= PROBLEM TO WORK ON =
Among the entries below, take the line with "Definition primitive_max_wavespeed (prim" and the line with "(** [struct Patch];", and output them and every line between them exactly, with nothing else.
--- START ---
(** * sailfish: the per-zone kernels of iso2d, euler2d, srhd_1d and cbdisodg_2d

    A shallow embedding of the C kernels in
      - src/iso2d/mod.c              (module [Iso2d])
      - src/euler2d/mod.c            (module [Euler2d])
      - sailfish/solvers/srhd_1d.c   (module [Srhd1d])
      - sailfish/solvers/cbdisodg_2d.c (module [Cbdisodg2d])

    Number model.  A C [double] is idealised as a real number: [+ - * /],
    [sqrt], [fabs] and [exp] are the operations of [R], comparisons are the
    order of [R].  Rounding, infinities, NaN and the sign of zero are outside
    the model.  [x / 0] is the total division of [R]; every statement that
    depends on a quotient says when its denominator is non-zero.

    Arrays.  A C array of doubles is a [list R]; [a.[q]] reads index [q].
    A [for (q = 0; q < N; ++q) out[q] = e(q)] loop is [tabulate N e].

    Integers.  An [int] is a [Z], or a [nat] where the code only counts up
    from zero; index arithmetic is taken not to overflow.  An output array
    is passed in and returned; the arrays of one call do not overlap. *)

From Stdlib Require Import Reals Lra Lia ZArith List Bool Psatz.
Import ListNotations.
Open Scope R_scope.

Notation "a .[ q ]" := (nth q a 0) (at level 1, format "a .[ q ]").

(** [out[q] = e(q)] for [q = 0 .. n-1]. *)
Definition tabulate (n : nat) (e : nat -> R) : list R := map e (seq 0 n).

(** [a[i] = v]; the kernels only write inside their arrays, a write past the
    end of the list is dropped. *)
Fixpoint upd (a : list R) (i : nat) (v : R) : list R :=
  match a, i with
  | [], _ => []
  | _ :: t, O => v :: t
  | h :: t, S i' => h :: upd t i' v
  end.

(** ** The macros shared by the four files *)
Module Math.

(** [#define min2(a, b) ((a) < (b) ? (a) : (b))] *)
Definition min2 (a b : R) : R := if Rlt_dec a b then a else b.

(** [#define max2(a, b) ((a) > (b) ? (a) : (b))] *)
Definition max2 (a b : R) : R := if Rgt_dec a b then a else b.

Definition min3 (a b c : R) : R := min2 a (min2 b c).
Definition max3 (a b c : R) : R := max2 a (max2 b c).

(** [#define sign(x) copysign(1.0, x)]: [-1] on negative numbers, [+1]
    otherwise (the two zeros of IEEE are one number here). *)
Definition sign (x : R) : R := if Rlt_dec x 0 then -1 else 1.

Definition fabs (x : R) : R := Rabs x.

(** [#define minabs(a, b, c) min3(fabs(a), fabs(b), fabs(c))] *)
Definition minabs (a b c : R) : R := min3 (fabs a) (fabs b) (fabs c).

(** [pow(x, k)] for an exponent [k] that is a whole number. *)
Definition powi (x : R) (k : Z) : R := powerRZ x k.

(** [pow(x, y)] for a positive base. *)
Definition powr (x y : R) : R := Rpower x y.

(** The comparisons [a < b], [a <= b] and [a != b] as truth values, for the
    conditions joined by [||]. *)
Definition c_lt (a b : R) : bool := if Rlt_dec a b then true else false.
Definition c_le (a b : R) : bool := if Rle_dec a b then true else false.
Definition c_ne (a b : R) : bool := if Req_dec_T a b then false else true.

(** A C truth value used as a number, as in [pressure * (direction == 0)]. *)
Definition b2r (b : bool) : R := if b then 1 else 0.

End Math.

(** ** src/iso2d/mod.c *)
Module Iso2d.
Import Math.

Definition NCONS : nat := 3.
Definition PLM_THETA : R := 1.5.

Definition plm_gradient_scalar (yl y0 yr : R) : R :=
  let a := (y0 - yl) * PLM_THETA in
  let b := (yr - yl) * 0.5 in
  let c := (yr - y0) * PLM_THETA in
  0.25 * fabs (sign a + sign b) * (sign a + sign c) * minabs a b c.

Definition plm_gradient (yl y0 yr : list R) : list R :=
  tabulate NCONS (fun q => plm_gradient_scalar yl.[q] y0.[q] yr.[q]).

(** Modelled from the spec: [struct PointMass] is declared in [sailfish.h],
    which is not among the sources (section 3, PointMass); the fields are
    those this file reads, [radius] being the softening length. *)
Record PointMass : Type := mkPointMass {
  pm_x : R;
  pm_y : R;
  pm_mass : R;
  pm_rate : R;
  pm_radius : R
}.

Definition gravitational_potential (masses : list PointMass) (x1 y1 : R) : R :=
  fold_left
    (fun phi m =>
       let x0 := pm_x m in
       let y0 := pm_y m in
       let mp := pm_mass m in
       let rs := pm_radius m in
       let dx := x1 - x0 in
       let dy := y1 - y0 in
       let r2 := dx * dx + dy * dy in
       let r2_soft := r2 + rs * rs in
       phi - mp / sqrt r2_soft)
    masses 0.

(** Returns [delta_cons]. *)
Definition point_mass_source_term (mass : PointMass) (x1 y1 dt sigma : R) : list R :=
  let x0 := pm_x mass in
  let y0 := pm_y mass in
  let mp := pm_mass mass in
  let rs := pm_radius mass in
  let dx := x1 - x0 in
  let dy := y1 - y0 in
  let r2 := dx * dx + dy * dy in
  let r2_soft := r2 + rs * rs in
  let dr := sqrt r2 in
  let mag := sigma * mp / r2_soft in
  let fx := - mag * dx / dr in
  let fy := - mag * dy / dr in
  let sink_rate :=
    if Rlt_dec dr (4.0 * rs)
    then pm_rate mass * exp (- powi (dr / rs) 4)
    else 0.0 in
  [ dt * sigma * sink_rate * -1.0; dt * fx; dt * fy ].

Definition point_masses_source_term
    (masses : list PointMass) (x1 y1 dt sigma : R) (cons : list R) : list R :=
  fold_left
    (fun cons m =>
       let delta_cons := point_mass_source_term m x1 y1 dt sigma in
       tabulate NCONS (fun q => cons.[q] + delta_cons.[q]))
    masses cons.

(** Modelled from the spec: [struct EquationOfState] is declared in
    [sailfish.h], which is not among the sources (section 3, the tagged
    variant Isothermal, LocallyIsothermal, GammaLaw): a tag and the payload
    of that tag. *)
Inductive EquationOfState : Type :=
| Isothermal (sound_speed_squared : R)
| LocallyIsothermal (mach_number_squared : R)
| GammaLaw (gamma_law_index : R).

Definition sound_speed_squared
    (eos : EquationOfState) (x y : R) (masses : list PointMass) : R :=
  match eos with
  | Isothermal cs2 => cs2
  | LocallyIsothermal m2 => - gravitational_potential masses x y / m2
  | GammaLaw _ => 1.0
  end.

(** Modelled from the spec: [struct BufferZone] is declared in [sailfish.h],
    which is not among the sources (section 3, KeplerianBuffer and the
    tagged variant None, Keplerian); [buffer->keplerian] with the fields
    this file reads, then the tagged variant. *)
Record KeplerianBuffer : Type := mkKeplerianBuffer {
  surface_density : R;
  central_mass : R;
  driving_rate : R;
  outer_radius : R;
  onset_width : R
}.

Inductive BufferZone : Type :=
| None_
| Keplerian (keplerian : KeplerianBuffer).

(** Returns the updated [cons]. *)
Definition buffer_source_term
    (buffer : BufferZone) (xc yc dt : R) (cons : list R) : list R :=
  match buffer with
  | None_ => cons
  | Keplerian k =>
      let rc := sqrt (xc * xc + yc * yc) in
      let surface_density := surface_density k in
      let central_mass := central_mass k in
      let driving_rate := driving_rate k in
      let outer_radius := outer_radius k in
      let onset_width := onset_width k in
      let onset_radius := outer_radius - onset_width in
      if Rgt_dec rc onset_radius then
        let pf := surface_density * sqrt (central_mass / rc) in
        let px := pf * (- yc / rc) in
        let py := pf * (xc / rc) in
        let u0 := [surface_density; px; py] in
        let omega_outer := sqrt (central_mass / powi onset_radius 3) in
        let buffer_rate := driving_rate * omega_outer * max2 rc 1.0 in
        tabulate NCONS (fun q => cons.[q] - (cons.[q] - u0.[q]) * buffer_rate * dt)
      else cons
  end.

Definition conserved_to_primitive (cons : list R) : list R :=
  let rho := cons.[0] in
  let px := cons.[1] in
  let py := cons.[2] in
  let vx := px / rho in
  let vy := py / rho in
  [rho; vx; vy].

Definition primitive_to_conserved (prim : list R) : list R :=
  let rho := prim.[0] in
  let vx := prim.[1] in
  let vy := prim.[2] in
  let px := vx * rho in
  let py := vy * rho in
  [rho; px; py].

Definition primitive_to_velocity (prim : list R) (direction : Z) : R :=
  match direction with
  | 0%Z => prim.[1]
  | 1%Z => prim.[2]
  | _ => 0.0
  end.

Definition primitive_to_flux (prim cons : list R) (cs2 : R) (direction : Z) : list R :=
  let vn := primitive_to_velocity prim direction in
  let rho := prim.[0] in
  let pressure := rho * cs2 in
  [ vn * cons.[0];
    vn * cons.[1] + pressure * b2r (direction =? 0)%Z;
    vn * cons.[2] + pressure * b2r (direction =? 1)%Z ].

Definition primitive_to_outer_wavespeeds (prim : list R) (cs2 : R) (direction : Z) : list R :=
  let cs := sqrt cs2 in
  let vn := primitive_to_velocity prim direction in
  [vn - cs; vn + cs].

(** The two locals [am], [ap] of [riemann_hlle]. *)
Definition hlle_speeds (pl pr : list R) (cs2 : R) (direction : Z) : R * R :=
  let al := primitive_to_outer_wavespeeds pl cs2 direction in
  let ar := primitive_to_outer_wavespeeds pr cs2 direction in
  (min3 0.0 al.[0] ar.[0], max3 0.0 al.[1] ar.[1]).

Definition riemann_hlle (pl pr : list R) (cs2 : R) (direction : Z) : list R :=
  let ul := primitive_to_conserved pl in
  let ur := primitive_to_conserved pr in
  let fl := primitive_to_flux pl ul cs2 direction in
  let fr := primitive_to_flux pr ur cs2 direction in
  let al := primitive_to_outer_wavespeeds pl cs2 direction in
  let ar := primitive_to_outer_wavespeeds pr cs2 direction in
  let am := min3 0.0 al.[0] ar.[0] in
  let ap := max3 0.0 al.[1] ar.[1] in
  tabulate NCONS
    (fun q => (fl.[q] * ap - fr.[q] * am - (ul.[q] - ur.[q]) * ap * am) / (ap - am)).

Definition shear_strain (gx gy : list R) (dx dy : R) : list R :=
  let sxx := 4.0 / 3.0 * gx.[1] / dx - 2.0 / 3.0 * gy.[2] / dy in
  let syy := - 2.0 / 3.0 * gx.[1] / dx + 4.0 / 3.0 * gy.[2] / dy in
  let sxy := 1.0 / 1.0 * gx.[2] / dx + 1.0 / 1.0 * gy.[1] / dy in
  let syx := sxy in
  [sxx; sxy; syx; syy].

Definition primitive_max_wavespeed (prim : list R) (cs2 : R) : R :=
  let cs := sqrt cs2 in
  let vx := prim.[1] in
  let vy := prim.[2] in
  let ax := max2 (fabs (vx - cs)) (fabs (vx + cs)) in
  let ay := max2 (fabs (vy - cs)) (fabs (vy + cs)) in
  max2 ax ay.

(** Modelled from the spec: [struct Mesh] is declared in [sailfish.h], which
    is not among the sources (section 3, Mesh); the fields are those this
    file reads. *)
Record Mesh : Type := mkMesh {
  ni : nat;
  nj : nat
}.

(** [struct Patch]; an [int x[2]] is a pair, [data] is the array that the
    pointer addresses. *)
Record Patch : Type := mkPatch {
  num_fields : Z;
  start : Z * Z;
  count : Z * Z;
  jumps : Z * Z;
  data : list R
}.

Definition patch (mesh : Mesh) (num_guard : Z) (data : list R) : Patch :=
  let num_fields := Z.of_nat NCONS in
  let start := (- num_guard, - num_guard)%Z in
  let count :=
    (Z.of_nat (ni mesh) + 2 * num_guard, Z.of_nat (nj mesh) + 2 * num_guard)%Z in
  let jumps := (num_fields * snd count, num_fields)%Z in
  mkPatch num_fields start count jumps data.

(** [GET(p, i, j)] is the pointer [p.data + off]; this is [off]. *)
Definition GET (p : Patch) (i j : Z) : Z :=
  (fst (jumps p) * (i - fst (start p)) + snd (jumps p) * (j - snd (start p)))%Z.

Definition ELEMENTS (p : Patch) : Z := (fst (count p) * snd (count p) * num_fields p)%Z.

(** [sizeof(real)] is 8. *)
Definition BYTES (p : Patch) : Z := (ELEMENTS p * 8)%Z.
--- END ---
--- START ---
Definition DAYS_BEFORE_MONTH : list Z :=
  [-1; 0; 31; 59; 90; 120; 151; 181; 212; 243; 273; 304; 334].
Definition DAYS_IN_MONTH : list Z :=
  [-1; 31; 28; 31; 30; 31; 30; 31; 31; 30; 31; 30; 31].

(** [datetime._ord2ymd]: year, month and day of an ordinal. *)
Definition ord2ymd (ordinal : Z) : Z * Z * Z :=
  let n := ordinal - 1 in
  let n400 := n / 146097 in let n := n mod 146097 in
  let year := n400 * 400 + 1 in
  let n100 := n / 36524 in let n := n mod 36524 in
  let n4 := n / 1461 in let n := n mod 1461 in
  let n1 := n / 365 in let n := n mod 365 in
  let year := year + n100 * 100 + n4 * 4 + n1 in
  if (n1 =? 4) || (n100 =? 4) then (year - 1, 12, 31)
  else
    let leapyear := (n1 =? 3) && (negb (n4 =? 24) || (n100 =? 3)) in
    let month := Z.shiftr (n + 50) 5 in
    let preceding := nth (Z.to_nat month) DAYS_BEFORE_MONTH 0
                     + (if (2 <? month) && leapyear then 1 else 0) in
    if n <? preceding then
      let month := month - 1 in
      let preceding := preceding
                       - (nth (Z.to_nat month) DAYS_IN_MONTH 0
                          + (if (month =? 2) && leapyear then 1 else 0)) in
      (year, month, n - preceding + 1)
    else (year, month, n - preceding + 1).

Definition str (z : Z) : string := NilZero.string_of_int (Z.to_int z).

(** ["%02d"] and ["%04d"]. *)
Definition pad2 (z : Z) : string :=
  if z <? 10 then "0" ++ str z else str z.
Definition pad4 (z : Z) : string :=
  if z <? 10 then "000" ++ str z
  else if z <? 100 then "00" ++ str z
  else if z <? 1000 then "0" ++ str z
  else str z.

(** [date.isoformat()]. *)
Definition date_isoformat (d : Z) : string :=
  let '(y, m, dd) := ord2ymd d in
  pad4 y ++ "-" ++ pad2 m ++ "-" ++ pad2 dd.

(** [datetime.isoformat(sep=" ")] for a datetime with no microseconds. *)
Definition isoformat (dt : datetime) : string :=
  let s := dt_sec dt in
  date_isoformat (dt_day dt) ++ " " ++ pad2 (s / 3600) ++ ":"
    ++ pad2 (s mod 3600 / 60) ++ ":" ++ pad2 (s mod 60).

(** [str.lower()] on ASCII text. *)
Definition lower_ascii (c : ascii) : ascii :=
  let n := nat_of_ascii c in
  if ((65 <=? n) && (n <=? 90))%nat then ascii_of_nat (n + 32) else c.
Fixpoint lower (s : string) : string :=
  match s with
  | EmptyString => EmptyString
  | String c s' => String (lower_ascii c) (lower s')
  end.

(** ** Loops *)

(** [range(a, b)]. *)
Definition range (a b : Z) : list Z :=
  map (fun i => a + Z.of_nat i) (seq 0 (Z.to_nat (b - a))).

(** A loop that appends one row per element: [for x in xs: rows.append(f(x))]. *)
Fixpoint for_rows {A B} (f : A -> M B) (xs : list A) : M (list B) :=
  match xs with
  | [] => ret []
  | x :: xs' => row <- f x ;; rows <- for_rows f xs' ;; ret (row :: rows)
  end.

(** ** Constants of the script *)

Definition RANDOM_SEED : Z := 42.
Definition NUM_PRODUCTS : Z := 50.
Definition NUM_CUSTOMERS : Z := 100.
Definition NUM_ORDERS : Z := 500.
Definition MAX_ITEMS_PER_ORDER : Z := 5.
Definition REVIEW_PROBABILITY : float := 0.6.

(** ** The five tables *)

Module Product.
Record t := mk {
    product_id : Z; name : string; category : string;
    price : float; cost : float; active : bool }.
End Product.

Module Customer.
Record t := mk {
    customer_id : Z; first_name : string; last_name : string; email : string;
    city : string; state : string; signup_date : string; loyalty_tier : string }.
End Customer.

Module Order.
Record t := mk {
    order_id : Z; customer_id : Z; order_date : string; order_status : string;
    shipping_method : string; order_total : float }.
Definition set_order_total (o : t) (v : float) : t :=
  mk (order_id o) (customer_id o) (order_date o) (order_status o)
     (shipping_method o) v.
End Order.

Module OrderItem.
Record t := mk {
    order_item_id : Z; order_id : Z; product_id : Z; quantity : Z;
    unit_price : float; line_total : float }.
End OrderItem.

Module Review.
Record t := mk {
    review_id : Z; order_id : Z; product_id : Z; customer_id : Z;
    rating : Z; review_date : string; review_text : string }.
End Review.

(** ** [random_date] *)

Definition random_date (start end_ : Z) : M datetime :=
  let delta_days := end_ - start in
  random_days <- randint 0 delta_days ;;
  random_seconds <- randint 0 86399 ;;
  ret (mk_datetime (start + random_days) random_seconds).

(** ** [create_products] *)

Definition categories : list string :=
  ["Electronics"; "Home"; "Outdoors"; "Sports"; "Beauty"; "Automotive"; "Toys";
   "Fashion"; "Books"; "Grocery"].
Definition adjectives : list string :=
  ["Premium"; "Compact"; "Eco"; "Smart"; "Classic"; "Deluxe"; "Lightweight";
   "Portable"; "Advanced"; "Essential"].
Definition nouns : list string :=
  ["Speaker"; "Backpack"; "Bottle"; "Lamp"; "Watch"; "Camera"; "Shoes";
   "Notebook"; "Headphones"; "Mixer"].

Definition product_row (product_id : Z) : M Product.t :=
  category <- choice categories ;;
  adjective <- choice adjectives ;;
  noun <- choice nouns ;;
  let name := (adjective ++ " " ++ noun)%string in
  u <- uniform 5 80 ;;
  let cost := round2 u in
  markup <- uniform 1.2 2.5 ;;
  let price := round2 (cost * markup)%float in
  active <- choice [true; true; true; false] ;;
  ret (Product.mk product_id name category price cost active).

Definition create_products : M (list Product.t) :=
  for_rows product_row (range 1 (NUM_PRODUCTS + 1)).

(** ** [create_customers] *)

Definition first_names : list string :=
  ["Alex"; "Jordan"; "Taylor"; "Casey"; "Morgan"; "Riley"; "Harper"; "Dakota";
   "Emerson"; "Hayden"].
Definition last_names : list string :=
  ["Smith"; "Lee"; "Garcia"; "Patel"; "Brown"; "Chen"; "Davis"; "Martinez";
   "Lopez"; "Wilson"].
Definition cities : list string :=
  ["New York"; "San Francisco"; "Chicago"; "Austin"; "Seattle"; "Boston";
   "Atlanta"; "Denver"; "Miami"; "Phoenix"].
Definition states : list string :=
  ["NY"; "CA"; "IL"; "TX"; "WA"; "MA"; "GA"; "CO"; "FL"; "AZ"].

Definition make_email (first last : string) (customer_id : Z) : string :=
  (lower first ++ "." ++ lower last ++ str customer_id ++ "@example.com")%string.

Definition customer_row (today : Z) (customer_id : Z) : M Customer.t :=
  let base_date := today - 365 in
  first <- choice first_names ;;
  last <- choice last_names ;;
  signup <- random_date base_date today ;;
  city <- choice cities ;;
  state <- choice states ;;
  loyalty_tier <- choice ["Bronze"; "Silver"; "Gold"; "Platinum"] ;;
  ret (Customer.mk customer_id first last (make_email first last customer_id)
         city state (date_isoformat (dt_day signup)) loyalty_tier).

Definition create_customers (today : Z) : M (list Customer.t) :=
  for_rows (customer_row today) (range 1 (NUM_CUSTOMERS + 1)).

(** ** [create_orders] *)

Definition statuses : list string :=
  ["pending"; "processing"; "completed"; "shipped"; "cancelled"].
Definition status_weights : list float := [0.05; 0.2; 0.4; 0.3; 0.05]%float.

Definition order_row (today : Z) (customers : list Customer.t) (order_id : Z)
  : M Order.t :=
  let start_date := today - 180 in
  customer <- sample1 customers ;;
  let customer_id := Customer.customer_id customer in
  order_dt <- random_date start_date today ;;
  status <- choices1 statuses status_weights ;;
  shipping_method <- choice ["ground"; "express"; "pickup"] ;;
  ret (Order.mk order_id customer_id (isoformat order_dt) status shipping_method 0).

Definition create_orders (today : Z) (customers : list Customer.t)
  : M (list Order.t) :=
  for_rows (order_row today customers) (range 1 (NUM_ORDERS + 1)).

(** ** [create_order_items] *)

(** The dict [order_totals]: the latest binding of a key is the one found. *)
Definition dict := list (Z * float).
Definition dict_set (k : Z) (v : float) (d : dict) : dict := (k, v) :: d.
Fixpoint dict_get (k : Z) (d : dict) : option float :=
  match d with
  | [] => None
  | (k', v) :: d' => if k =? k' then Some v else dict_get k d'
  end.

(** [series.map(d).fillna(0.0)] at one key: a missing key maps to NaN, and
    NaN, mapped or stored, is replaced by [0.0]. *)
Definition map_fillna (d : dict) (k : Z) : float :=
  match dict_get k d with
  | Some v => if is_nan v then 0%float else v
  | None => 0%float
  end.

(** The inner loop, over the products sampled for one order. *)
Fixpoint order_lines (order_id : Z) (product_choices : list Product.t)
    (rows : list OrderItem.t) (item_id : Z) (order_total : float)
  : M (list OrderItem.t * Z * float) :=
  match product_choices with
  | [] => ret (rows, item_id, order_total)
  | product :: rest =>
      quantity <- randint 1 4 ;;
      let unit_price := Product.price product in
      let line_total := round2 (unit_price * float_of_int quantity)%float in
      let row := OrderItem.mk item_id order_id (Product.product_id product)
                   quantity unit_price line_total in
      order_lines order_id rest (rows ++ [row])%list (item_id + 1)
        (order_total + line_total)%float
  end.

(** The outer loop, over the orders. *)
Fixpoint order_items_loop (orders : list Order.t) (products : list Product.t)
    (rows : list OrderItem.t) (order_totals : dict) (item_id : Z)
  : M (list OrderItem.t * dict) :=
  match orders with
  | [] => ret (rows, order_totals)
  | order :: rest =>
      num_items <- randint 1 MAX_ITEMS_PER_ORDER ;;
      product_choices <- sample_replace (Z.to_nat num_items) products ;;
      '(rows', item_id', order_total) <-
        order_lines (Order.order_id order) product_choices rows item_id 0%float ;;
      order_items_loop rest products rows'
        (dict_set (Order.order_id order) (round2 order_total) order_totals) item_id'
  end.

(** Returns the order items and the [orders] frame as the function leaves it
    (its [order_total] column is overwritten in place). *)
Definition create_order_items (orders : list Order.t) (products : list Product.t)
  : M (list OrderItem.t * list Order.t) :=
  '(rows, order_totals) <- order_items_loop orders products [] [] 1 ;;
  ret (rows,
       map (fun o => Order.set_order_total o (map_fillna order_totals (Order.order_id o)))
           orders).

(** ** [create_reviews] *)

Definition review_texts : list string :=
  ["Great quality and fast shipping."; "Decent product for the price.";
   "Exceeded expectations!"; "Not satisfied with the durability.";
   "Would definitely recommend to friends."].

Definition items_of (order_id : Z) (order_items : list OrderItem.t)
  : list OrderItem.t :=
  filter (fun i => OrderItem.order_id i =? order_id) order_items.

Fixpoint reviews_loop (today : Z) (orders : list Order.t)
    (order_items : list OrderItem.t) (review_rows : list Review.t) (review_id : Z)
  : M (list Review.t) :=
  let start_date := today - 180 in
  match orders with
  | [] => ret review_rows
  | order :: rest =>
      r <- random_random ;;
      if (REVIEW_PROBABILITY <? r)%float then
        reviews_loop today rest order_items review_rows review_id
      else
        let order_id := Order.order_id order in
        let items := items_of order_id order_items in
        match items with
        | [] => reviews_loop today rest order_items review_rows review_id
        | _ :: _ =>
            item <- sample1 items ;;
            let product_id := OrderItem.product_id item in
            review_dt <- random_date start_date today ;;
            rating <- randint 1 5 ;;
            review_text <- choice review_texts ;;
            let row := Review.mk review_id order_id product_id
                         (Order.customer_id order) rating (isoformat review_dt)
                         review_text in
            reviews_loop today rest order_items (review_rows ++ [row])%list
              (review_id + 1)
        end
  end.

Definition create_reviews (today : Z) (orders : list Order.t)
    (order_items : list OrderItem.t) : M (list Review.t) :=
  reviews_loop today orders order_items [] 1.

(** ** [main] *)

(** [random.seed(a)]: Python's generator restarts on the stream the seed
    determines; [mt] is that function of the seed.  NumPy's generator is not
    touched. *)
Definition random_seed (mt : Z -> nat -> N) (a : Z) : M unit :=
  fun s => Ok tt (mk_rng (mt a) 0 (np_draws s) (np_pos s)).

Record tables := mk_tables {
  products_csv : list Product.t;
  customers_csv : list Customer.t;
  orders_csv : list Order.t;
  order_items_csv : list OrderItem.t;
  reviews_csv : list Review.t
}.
--- END ---
--- START ---
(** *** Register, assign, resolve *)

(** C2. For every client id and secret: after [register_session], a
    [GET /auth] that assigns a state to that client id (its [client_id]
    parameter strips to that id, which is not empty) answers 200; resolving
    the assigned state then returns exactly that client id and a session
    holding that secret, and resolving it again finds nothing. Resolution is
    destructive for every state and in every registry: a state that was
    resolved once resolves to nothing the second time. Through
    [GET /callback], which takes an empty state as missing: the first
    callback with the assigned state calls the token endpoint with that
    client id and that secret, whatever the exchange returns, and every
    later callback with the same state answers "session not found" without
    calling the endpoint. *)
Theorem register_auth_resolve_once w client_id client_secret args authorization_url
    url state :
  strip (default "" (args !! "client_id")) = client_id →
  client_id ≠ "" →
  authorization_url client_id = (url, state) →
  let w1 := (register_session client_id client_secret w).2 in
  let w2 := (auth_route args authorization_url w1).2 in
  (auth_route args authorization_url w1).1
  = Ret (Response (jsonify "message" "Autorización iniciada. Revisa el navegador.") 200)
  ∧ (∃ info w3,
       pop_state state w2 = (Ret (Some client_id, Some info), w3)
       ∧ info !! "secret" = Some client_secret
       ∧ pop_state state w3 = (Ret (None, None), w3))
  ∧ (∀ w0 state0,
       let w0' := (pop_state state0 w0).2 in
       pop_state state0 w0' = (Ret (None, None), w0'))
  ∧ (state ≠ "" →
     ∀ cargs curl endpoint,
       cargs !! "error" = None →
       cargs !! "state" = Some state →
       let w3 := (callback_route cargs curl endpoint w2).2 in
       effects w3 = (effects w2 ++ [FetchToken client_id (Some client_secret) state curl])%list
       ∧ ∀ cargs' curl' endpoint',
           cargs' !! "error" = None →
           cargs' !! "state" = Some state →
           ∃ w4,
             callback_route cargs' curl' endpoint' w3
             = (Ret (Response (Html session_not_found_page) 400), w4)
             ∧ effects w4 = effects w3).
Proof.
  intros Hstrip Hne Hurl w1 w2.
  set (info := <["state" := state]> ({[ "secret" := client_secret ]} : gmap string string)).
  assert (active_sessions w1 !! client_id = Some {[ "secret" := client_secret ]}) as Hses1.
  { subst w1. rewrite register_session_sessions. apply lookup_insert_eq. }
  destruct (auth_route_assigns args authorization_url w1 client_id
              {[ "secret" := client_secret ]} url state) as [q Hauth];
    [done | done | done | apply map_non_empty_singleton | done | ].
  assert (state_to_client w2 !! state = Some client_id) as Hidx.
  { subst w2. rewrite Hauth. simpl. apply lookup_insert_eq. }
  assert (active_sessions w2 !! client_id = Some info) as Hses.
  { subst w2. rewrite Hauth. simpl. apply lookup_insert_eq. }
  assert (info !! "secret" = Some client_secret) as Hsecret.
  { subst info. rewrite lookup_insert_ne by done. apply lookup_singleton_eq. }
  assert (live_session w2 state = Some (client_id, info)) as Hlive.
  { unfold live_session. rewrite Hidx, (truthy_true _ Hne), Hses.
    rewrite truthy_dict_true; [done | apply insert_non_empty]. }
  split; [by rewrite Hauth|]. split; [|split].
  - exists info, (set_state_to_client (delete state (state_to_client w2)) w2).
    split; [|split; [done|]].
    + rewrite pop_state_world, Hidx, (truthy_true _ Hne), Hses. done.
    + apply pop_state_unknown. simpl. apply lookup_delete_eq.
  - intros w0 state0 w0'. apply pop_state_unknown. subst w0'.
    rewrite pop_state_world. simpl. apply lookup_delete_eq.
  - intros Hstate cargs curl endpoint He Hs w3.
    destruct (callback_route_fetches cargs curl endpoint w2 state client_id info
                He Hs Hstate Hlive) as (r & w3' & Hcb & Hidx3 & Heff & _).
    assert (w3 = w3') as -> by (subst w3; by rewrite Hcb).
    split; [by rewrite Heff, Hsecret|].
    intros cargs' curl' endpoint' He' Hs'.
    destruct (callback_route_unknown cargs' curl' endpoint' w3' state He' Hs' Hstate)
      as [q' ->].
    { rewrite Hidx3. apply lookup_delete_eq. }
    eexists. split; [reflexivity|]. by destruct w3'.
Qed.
--- END ---
= PROBLEM SOLUTION =
Definition primitive_max_wavespeed (prim : list R) (cs2 : R) : R :=
  let cs := sqrt cs2 in
  let vx := prim.[1] in
  let vy := prim.[2] in
  let ax := max2 (fabs (vx - cs)) (fabs (vx + cs)) in
  let ay := max2 (fabs (vy - cs)) (fabs (vy + cs)) in
  max2 ax ay.

(** Modelled from the spec: [struct Mesh] is declared in [sailfish.h], which
    is not among the sources (section 3, Mesh); the fields are those this
    file reads. *)
Record Mesh : Type := mkMesh {
  ni : nat;
  nj : nat
}.

(** [struct Patch]; an [int x[2]] is a pair, [data] is the array that the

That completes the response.